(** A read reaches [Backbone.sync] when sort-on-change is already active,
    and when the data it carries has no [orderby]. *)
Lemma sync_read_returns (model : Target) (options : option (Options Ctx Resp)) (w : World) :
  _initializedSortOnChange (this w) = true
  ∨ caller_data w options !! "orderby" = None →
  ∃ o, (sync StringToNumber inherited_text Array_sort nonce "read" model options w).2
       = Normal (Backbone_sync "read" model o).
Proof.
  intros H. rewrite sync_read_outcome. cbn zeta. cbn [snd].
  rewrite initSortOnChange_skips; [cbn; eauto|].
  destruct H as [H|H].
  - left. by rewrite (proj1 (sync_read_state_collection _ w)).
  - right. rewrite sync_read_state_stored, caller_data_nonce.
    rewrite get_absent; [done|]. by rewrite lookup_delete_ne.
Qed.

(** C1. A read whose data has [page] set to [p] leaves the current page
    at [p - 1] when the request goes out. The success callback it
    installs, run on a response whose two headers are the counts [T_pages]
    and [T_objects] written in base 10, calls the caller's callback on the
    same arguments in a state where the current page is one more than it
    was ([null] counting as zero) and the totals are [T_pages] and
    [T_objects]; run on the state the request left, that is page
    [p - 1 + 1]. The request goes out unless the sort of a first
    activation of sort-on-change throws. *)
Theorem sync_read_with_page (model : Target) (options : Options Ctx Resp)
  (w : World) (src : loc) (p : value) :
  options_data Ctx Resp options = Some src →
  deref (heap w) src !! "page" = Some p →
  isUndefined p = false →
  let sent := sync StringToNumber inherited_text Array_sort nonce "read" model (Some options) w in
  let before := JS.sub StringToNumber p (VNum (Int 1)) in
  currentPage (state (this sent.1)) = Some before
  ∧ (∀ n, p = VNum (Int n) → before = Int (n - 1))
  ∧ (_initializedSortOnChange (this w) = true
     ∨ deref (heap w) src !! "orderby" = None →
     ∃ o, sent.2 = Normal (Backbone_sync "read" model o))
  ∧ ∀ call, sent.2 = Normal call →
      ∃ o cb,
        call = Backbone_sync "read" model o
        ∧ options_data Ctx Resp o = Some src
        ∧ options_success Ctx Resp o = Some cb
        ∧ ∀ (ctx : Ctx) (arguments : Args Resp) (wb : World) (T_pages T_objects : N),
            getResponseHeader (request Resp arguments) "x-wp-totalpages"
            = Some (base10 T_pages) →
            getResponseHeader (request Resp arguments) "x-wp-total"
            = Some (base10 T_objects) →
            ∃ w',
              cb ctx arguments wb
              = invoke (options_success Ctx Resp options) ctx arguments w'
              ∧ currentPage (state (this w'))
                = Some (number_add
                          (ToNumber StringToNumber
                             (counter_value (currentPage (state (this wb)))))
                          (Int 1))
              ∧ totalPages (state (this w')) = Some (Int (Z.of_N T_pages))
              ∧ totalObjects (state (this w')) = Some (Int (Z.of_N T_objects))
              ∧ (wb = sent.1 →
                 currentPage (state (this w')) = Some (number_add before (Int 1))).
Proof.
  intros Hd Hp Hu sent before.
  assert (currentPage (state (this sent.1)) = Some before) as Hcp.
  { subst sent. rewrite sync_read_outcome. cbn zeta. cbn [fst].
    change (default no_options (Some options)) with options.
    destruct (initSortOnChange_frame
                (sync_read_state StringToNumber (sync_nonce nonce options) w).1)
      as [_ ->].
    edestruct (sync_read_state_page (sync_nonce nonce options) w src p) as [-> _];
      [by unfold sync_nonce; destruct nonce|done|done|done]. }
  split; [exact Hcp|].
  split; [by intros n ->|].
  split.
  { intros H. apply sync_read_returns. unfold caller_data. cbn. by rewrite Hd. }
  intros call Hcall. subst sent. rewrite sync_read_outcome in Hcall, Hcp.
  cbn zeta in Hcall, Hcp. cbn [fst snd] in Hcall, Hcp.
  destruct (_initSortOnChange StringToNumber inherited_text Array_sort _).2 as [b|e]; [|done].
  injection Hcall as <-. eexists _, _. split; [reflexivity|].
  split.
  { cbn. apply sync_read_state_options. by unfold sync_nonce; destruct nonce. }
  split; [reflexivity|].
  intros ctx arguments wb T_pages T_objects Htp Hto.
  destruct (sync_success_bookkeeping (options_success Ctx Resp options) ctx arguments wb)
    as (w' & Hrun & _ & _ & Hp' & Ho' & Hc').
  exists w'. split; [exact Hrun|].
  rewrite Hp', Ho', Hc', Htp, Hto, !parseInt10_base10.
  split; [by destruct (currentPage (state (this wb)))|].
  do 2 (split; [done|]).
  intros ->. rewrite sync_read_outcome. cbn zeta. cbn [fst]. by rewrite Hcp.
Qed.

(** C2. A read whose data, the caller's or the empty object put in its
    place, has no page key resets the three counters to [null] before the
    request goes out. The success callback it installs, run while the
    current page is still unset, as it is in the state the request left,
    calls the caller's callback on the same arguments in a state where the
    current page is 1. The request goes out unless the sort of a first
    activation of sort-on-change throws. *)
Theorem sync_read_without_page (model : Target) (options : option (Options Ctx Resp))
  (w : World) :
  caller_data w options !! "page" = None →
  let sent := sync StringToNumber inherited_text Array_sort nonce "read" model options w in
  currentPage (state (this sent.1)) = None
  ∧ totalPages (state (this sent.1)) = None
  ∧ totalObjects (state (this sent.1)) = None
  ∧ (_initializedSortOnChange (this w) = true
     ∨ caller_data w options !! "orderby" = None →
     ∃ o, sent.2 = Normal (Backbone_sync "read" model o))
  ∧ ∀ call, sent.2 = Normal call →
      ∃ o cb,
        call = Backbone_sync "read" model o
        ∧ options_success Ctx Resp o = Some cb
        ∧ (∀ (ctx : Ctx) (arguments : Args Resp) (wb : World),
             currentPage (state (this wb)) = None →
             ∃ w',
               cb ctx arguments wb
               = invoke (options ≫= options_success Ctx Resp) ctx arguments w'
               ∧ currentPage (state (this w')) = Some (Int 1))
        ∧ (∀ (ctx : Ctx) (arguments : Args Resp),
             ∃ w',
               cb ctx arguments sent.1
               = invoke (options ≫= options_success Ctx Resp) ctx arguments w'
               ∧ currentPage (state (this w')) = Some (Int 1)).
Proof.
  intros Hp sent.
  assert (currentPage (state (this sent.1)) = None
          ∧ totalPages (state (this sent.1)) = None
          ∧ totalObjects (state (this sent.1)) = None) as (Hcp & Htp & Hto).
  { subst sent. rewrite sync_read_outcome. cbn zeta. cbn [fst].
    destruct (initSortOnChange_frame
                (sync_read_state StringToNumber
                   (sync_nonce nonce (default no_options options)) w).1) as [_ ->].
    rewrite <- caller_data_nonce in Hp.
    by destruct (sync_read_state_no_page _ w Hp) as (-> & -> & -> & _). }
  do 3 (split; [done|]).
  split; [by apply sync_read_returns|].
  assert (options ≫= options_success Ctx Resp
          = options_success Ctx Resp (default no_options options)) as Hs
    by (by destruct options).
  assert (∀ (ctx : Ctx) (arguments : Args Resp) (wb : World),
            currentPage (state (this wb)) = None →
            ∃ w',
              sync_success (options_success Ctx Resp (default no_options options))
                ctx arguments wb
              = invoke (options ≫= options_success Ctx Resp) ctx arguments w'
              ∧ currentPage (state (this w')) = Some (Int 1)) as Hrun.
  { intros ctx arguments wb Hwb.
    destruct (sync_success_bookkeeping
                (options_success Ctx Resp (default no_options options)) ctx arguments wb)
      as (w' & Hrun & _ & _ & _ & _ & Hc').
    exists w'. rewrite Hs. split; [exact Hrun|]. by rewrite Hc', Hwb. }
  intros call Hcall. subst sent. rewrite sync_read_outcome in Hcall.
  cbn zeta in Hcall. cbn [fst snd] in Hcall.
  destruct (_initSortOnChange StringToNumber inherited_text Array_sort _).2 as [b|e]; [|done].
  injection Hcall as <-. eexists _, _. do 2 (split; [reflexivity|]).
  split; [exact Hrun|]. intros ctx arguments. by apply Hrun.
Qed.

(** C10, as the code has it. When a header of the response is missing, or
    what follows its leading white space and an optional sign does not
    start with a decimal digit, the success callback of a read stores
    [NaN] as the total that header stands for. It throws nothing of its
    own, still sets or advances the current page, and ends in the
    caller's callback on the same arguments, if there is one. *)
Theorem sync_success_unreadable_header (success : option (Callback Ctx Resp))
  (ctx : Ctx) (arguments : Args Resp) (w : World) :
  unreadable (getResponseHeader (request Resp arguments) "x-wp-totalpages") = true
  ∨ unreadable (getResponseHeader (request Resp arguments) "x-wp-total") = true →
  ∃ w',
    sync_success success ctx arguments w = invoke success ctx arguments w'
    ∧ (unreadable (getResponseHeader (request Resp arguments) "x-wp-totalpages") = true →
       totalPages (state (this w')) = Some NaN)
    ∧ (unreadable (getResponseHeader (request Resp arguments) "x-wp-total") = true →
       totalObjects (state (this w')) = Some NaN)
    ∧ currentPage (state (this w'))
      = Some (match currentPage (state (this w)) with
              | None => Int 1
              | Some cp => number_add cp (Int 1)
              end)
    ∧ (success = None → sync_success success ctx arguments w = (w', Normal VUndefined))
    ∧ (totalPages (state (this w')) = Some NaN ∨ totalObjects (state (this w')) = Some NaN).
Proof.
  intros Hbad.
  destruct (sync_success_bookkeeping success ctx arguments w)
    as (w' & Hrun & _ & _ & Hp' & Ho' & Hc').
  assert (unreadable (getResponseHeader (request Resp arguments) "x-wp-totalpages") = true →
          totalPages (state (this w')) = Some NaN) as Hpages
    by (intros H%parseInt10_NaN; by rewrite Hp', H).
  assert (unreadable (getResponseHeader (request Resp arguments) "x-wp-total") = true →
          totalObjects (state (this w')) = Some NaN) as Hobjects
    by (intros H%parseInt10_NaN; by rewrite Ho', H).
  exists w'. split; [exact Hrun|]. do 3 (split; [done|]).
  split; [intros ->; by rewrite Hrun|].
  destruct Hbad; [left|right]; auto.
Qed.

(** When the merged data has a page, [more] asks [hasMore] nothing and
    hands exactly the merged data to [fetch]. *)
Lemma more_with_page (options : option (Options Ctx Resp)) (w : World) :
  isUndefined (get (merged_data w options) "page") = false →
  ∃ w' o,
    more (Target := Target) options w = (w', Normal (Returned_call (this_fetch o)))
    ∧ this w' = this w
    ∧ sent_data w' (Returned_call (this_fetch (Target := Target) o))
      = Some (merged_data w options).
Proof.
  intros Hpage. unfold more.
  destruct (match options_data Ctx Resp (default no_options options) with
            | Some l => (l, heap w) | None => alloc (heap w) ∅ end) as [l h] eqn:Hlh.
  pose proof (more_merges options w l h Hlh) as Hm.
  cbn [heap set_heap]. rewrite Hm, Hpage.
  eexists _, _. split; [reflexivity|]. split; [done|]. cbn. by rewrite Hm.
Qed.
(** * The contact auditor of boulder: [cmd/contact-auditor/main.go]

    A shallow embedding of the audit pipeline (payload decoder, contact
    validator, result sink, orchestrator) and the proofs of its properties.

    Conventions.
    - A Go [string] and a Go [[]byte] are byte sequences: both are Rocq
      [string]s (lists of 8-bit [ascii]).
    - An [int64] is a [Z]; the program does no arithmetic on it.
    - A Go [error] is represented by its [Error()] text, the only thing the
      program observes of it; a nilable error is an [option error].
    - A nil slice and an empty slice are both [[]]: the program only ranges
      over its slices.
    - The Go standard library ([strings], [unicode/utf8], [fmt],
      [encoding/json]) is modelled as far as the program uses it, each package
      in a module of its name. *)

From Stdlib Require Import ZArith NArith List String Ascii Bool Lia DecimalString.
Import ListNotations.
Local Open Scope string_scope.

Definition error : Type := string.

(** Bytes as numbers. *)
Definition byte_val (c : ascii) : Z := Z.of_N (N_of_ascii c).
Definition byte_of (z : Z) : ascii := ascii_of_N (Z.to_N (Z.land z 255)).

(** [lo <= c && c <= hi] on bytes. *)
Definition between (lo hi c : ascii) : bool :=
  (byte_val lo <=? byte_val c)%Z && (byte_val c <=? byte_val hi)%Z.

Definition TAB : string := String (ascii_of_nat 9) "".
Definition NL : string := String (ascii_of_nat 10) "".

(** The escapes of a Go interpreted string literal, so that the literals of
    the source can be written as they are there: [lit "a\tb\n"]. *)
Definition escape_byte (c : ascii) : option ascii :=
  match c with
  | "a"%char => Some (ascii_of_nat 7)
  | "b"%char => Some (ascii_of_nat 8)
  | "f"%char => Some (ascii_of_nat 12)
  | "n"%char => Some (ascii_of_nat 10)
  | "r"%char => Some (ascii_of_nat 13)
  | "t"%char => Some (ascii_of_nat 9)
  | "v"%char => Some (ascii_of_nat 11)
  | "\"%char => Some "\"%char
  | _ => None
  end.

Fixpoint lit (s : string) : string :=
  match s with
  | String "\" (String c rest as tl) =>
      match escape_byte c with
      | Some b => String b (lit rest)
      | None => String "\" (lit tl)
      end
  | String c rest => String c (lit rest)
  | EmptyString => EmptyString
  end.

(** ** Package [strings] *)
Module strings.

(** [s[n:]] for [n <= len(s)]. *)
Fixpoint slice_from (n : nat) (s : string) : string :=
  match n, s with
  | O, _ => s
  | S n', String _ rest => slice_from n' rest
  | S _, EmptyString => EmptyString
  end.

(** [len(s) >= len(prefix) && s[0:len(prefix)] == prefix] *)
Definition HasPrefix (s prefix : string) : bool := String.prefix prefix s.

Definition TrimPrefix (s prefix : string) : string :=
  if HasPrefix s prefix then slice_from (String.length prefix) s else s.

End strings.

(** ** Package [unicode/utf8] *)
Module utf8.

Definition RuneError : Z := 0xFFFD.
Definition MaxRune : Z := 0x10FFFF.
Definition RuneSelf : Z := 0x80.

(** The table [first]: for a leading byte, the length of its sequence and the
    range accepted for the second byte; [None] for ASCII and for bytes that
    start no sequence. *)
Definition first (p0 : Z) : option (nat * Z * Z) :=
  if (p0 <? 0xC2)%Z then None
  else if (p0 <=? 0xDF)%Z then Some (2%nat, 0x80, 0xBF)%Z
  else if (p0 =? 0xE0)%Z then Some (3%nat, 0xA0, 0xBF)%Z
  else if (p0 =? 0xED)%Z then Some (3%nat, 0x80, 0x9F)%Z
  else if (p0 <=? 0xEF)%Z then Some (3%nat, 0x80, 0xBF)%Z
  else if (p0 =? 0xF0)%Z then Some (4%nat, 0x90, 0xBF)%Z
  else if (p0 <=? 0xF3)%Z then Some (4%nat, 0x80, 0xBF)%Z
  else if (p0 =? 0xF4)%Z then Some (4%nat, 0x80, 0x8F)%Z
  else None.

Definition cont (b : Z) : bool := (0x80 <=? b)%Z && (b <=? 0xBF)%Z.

# Work to complete:
Please restate word for word the lines of the material above, beginning with the one that holds "Definition RuneError : Z := 0xFFFD." and ending with the last.

# Exercise output:
Definition RuneError : Z := 0xFFFD.
Definition MaxRune : Z := 0x10FFFF.
Definition RuneSelf : Z := 0x80.

(** The table [first]: for a leading byte, the length of its sequence and the
    range accepted for the second byte; [None] for ASCII and for bytes that
    start no sequence. *)
Definition first (p0 : Z) : option (nat * Z * Z) :=
  if (p0 <? 0xC2)%Z then None
  else if (p0 <=? 0xDF)%Z then Some (2%nat, 0x80, 0xBF)%Z
  else if (p0 =? 0xE0)%Z then Some (3%nat, 0xA0, 0xBF)%Z
  else if (p0 =? 0xED)%Z then Some (3%nat, 0x80, 0x9F)%Z
  else if (p0 <=? 0xEF)%Z then Some (3%nat, 0x80, 0xBF)%Z
  else if (p0 =? 0xF0)%Z then Some (4%nat, 0x90, 0xBF)%Z
  else if (p0 <=? 0xF3)%Z then Some (4%nat, 0x80, 0xBF)%Z
  else if (p0 =? 0xF4)%Z then Some (4%nat, 0x80, 0x8F)%Z
  else None.

Definition cont (b : Z) : bool := (0x80 <=? b)%Z && (b <=? 0xBF)%Z.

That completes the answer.